(** The provider reports the invoice with the given status, settled as
    9.99 USDT. *)
Definition reports (st : string) : gateway :=
  fun _ => Ok_result (mkInvoice st (Numeric 999) (Some "USDT")).

(** Every round trip ends in a connection error. *)
Definition unreachable : gateway :=
  fun _ => Client_error "Cannot connect to host pay.crypt.bot:443".

(** The provider answers that it knows no such invoice. *)
Definition not_found : gateway :=
  fun _ => Not_ok (Some "INVOICE_NOT_FOUND").

Definition t1 : string := "2024-05-01T10:00:00".
Definition t2 : string := "2024-05-01T10:00:30".

(** Modular bot: user 42 owns order A1 (9.99, invoice 7). *)
Definition ann : Database.User :=
  Database.mkUser (Some "ann") (Some "Ann") None (Some "ru") 0 0.

Definition order_A1 (st : string) (paid : option string) : Database.Order :=
  Database.mkOrder "A1" 42 "Basic" 999 999 "USDT" "" 7 st paid.

Definition db_with (st : string) (paid : option string) : Database.Store :=
  Database.mkStore {[ 42 := ann ]} [order_A1 st paid] [].

Definition db_pending : Database.Store := db_with "pending" None.

(** The same order after a settlement: paid, credited, one ledger row. *)
Definition db_settled : Database.Store :=
  Database.mkStore
    {[ 42 := Database.mkUser (Some "ann") (Some "Ann") None (Some "ru") 999 1 ]}
    [order_A1 "paid" (Some t1)]
    [Database.mkTransaction 7 "A1" 999 "USDT" "" "paid"].

(** Single-file bot: the same user and order in its schema. *)
Definition bot_ann : Bot.User := Bot.mkUser (Some "ann") (Some "Ann") 0 0.

Definition bot_order_A1 (st : string) (paid : option string) : Bot.Order :=
  Bot.mkOrder 1 "A1" 42 "Basic" 999 "USDT" 7 st paid.

Definition bot_pending : Bot.Store :=
  Bot.mkStore {[ 42 := bot_ann ]} [bot_order_A1 "pending" None] [].

Definition bot_settled : Bot.Store :=
  Bot.mkStore
    {[ 42 := Bot.mkUser (Some "ann") (Some "Ann") 999 1 ]}
    [bot_order_A1 "paid" (Some t1)]
    [Bot.mkTransaction (Some 7) "A1" (Numeric 999) "USDT" "paid"].

(** A paid update for invoice 7 / order A1 whose amount is not a number. *)
Definition update_bad_amount : InvoiceData :=
  mkInvoiceData (Some 7) (Some "A1") (Some Malformed) (Some "USDT").

Definition update_paid : InvoiceData :=
  mkInvoiceData (Some 7) (Some "A1") (Some (Numeric 999)) (Some "USDT").

End Scenario.

(** ** Specification predicates *)

(** The terminal statuses of an order. *)
Definition terminal (st : string) : Prop :=
  st = "paid" \/ st = "cancelled" \/ st = "expired".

Exercise aim:
Lines from the one with "Definition bot_pending : Bot.Store" through the final line of the listing above should be duplicated word for word, and nothing else included.

Answer box:
Definition bot_pending : Bot.Store :=
  Bot.mkStore {[ 42 := bot_ann ]} [bot_order_A1 "pending" None] [].

Definition bot_settled : Bot.Store :=
  Bot.mkStore
    {[ 42 := Bot.mkUser (Some "ann") (Some "Ann") 999 1 ]}
    [bot_order_A1 "paid" (Some t1)]
    [Bot.mkTransaction (Some 7) "A1" (Numeric 999) "USDT" "paid"].

(** A paid update for invoice 7 / order A1 whose amount is not a number. *)
Definition update_bad_amount : InvoiceData :=
  mkInvoiceData (Some 7) (Some "A1") (Some Malformed) (Some "USDT").

Definition update_paid : InvoiceData :=
  mkInvoiceData (Some 7) (Some "A1") (Some (Numeric 999)) (Some "USDT").

End Scenario.

(** ** Specification predicates *)

(** The terminal statuses of an order. *)
Definition terminal (st : string) : Prop :=
  st = "paid" \/ st = "cancelled" \/ st = "expired".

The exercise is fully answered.